Beim kompensatorischen Argument wird demnach die Schuld für ein Unrecht auf ein ganzes Kollektiv, auf die Männer, übertragen und die Forderung nach einer Kompensation des Unrechts ebenfalls an das ganze Kollektiv gestellt. Das bedeutet, dass für ein Unrecht auch Männer Kompensation leisten müssen, die selbst das Unrecht nicht verschuldet haben.

Auf der Seite der Frauen bedeutet es, dass die einzelne Frau, die durch Kompensationsleistungen bevorzugt wird, nicht nachweisen muss, dass sie in ihrem Leben diskriminiert wurde. Allein die Tatsache, dass sie zu einem Kollektiv gehört, das tatsächlich oder vermeintlich diskriminiert wurde, reicht aus, um bevorzugt behandelt zu werden.

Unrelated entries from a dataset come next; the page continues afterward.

(** C4 (code bug): whatever /proc/cpuinfo holds, the translation mode
    [os_uarch_additional_features] records is bare: [parse_satp_mode] is
    given the text from the colon on (": sv48" and the newline), which
    never equals "sv39", "sv48", "sv57" or "sv64". So "mmu : sv48" does
    not give [VM_SV48]. *)
Theorem cpuinfo_mmu_mode_always_bare :
  (forall lines r,
     f_value (snd (os_uarch_additional_features (Some lines) r) satp_mode) =
     Some (vm_mode_value VM_MBARE)) /\
  f_value (snd (os_uarch_additional_features
                  (Some ["mmu : sv48" ++ nl; "uarch : sifive-u74" ++ nl])
                  registry_init) satp_mode) <> Some (vm_mode_value VM_SV48).
Proof.
  assert (G : forall lines r,
     f_value (snd (os_uarch_additional_features (Some lines) r) satp_mode) =
     Some (vm_mode_value VM_MBARE)).
  { intros lines r. rewrite os_uarch_additional_features_some. cbn [snd].
    unfold enable_feature. rewrite (proj2 (feature_eqb_true _ _) eq_refl).
    cbn [f_value]. destruct (mode_of_first_bare lines) as [E | E]; now rewrite E. }
  split; [exact G |]. rewrite G. discriminate.
Qed.

(** C7 (as stated, refuted): the loop does read one more line after the
    line that completes both fields: [fgets] runs before the loop
    condition is tested, so that line is consumed without being used. *)
Lemma cpuinfo_scan_fetches_one_more_line :
  ~ (forall pre l post,
       both_found pre = false -> both_found (pre ++ [l]) = true ->
       scan_unread (pre ++ l :: post) = post).
Proof.
  intro H.
  specialize (H ["mmu : sv48" ++ nl] ("uarch : sifive-u74" ++ nl) ["x" ++ nl]
                eq_refl eq_refl).
  vm_compute in H. discriminate H.
Qed.

(** C7 (amended): the loop yields the value of the first [mmu] line and
    of the first [uarch] line, in whatever order they come and with
    [VM_NOTSET] / no name for an absent one; once the line [l] completes
    both fields, exactly one further line is fetched (and discarded), no
    later line is looked at, and the result is the one of the lines up to
    [l]. *)
Theorem cpuinfo_scan_first_fields lines pre l post :
  scan_fields lines = (mode_of_first lines, uarch_of_first lines) /\
  (both_found pre = false -> both_found (pre ++ [l]) = true ->
   scan_unread (pre ++ l :: post) = tl post /\
   scan_fields (pre ++ l :: post) = scan_fields (pre ++ [l])).
Proof.
  split; [apply scan_fields_first |].
  intros H1 H2. unfold scan_unread, scan_fields.
  rewrite (scan_after_last pre l post H1 H2).
  split; [reflexivity |].
  rewrite <- (scan_loop_fields (pre ++ [l]) VM_NOTSET None).
  destruct (scan_loop (pre ++ [l]) VM_NOTSET None) as [[m r] u]. reflexivity.
Qed.

Lemma cpuinfo_scan_first_fields_witness :
  both_found ["mmu : sv48" ++ nl] = false /\
  both_found ["mmu : sv48" ++ nl; "uarch : sifive-u74" ++ nl] = true /\
  scan_unread ["mmu : sv48" ++ nl; "uarch : sifive-u74" ++ nl; "x" ++ nl; "y" ++ nl] =
  ["y" ++ nl].
Proof.
  split; [reflexivity | split; [reflexivity |]].
  exact (proj1 (proj2 (cpuinfo_scan_first_fields [] ["mmu : sv48" ++ nl]
                         ("uarch : sifive-u74" ++ nl) ["x" ++ nl; "y" ++ nl])
                  eq_refl eq_refl)).
Defined.

(** C9 (code bug): the line "uarch : sifive-u74" gives the name
    "sifive-u74" followed by its newline, not "sifive-u74": the index
    [strcspn(p, "\n")] is counted from the colon, two characters before
    the copy, so the terminator lands past the copy. The features string
    then starts with "sifive-u74", the newline and ",". *)
Theorem cpuinfo_uarch_keeps_newline :
  fst (os_uarch_additional_features (Some ["uarch : sifive-u74" ++ nl]) registry_init) =
  Some ("sifive-u74" ++ nl) /\
  vm_features_string
    (fst (setup_cpu_available_features (mkEnv None 0 (Some ["uarch : sifive-u74" ++ nl]))
                                       vm_init)) =
  "sifive-u74" ++ nl ++ ",rv64".
Proof.
  split.
  - exact (uarch_line_keeps_newline "sifive-u74" registry_init eq_refl).
  - vm_compute. reflexivity.
Qed.

(** C6 (as stated, refuted): the overlay does more than enable disabled
    entries and fill unset values: on a Rivos vendor ID it overwrites the
    translation mode that /proc/cpuinfo already set (bare, 0) with sv48. *)
Lemma vendor_overlay_rewrites_set_tunable :
  ~ (forall env f,
       let r := registry_before_vendor env registry_init in
       let r' := vendor_features r in
       (enabled r f = true -> enabled r' f = true) /\
       (r' f = r f \/ f_enabled (r f) = false \/ f_value (r f) = None)).
Proof.
  intro H. destruct (H env_rivos satp_mode) as [_ [E | [E | E]]];
    vm_compute in E; discriminate E.
Qed.

(** C6 (amended): the overlay never disables an entry; without the Rivos
    vendor ID it changes nothing; with it, it sets [satp_mode] to sv48 and
    [unaligned_access] to [MISALIGNED_FAST] and enables the Rivos
    extension bundle with value 0, whatever these entries held before, and
    leaves every other entry as it was. *)
Theorem vendor_overlay_effect r f :
  (enabled r f = true -> enabled (vendor_features r) f = true) /\
  vendor_features r f =
  if is_rivos r then
    (if feature_eqb satp_mode f then mkFstate true (Some (vm_mode_value VM_SV48))
     else if feature_eqb unaligned_access f then mkFstate true (Some MISALIGNED_FAST)
     else if existsb (feature_eqb f) rivos_bundle then mkFstate true (Some 0)
     else r f)
  else r f.
Proof.
  split; [| apply vendor_features_at].
  intro H. unfold enabled. rewrite vendor_features_at.
  destruct (is_rivos r); [| exact H].
  destruct (feature_eqb satp_mode f); [reflexivity |].
  destruct (feature_eqb unaligned_access f); [reflexivity |].
  destruct (existsb (feature_eqb f) rivos_bundle); [reflexivity | exact H].
Qed.

Lemma vendor_overlay_effect_witness :
  let r := registry_before_vendor env_rivos registry_init in
  enabled r mvendorid = true /\ enabled (vendor_features r) mvendorid = true.
Proof.
  cbv zeta. split; [vm_compute; reflexivity |].
  apply (proj1 (vendor_overlay_effect _ mvendorid)). vm_compute. reflexivity.
Defined.

End VMProofs.

(* ------------------------------------------------------------------ *)
(** ** Further properties of the feature detection *)

Module ExtraProofs.
Import VMVersion VMModel ExtraModel VMProofs.
Local Open Scope string_scope.

Lemma os_aux_fold_at fl h r g :
  fold_left (fun r' f => if Z.eqb (Z.land (feature_bit f) h) 0 then r'
                         else enable_feature f 0 r') fl r g =
  if existsb (fun f => feature_eqb f g && negb (Z.eqb (Z.land (feature_bit f) h) 0)) fl
  then mkFstate true (Some 0) else r g.
Proof.
  revert r. induction fl as [|f fl IH]; intro r; [reflexivity |].
  cbn [fold_left existsb]. rewrite IH.
  destruct (existsb _ fl); [now rewrite orb_true_r |]. rewrite orb_false_r.
  destruct (Z.eqb (Z.land (feature_bit f) h) 0); cbn [negb];
    [now rewrite andb_false_r | rewrite andb_true_r; reflexivity].
Qed.

Lemma nonzero_lor a b : Z.eqb (Z.lor a b) 0 = Z.eqb a 0 && Z.eqb b 0.
Proof.
  destruct (Z.eqb_spec (Z.lor a b) 0) as [E | E].
  - apply Z.lor_eq_0_iff in E. destruct E as [-> ->]. reflexivity.
  - destruct (Z.eqb_spec a 0), (Z.eqb_spec b 0); subst; try reflexivity.
    exfalso. apply E. reflexivity.
Qed.

Lemma feature_bit_mapped f : Z.land (feature_bit f) hwcap_mapped_mask = feature_bit f.
Proof. destruct f; vm_compute; reflexivity. Qed.

(** X1: [os_aux_features] sets an entry to enabled with value 0 when the
    entry's bit is set in [AT_HWCAP] and leaves it as it was otherwise. *)
Theorem os_aux_features_at h r f :
  os_aux_features h r f =
  if Z.eqb (Z.land (feature_bit f) h) 0 then r f else mkFstate true (Some 0).
Proof.
  unfold os_aux_features. rewrite os_aux_fold_at.
  rewrite (existsb_feature_list (fun g => negb (Z.eqb (Z.land (feature_bit g) h) 0)) f).
  now destruct (Z.eqb (Z.land (feature_bit f) h) 0).
Qed.

(** X2: two [os_aux_features] passes act as one pass over the union of the
    two bitmasks; in particular a second pass with the same bitmask
    changes nothing. *)
Theorem os_aux_features_compose h1 h2 r f :
  os_aux_features h1 (os_aux_features h2 r) f = os_aux_features (Z.lor h1 h2) r f.
Proof.
  rewrite !os_aux_features_at. rewrite Z.land_lor_distr_r, nonzero_lor.
  now destruct (Z.eqb (Z.land (feature_bit f) h1) 0),
               (Z.eqb (Z.land (feature_bit f) h2) 0).
Qed.

(** X3: [AT_HWCAP] bits that no registry entry's [feature_bit()] maps
    (all but the nine single-letter extension bits) are ignored. *)
Theorem os_aux_features_ignores_unmapped h r f :
  os_aux_features h r f = os_aux_features (Z.land h hwcap_mapped_mask) r f.
Proof.
  rewrite !os_aux_features_at.
  rewrite (Z.land_comm h hwcap_mapped_mask), Z.land_assoc, feature_bit_mapped.
  reflexivity.
Qed.

Lemma enabled_enable_feature f v r g :
  enabled (enable_feature f v r) g = feature_eqb f g || enabled r g.
Proof. unfold enabled, enable_feature. now destruct (feature_eqb f g). Qed.

Lemma probe_features_mono p r g :
  enabled r g = true -> enabled (snd (probe_features p r)) g = true.
Proof.
  destruct p as [kvs|]; cbn [probe_features snd]; [| trivial].
  revert r. induction kvs as [|kv kvs IH]; intros r H; [exact H |].
  cbn [fold_left]. apply IH. rewrite enabled_enable_feature, H. apply orb_true_r.
Qed.

Lemma os_aux_features_mono h r g :
  enabled r g = true -> enabled (os_aux_features h r) g = true.
Proof.
  intro H. unfold enabled. rewrite os_aux_features_at.
  now destruct (Z.eqb (Z.land (feature_bit g) h) 0).
Qed.

Lemma os_uarch_mono c r g :
  enabled r g = true -> enabled (snd (os_uarch_additional_features c r)) g = true.
Proof.
  intro H. destruct c as [lines|]; [| exact H].
  rewrite os_uarch_additional_features_some. cbn [snd].
  rewrite enabled_enable_feature, H. apply orb_true_r.
Qed.

Lemma vendor_features_mono r g :
  enabled r g = true -> enabled (vendor_features r) g = true.
Proof.
  intro H. unfold enabled in *. rewrite vendor_features_at.
  destruct (is_rivos r); [| exact H].
  destruct (feature_eqb satp_mode g); [reflexivity |].
  destruct (feature_eqb unaligned_access g); [reflexivity |].
  destruct (existsb (feature_eqb g) rivos_bundle); [reflexivity | exact H].
Qed.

Aus diesem Sachverhalt erwächst der wichtigste Einwand gegen das kompensatorische Argument. Wir gehen in unserem moralischen und rechtlichen System davon aus, dass für eine Tat diejenige Person verantwortlich ist, die diese Tat vollbracht hat. Ihr gegenüber können auch Schuldvorwürfe gemacht und von ihr kann Kompensation verlangt werden.

Der einzelne heute lebende Mann kann für die vergangene Diskriminierung von Frauen nicht verantwortlich gemacht werden, weil er an dieser Diskriminierung gar nicht beteiligt war. Deshalb ist es nicht gerechtfertigt, ihm Schuldvorwürfe zu machen und Kompensationsleistungen aufzuerlegen. Es ist darüber hinaus nicht gerechtfertigt, ihn für Taten anderer Mitglieder seines Kollektivs – wenn er sich überhaupt diesem Kollektiv stark angehörig fühlt – zu diskriminieren, denn Kompensationsmaßnahmen führen zu Bevorzugung des Kollektivs, das in den Genuss der Kompensation kommt, und zu Benachteiligung des Kollektivs, das die Kompensation leistet. Beides, Bevorzugung und Benachteiligung von Personen aufgrund ihrer Gruppenzugehörigkeit, ist durch das Recht, genauer: das Grundgesetz der Bundesrepublik Deutschland verboten. In anderen Worten: Menschen sollten als Individuen betrachtet werden, d.h. unabhängig von Geschlecht, Nationalität, Ethnie, Hautfarbe, sexueller Orientierung, Religions- sowie Parteizugehörigkeit.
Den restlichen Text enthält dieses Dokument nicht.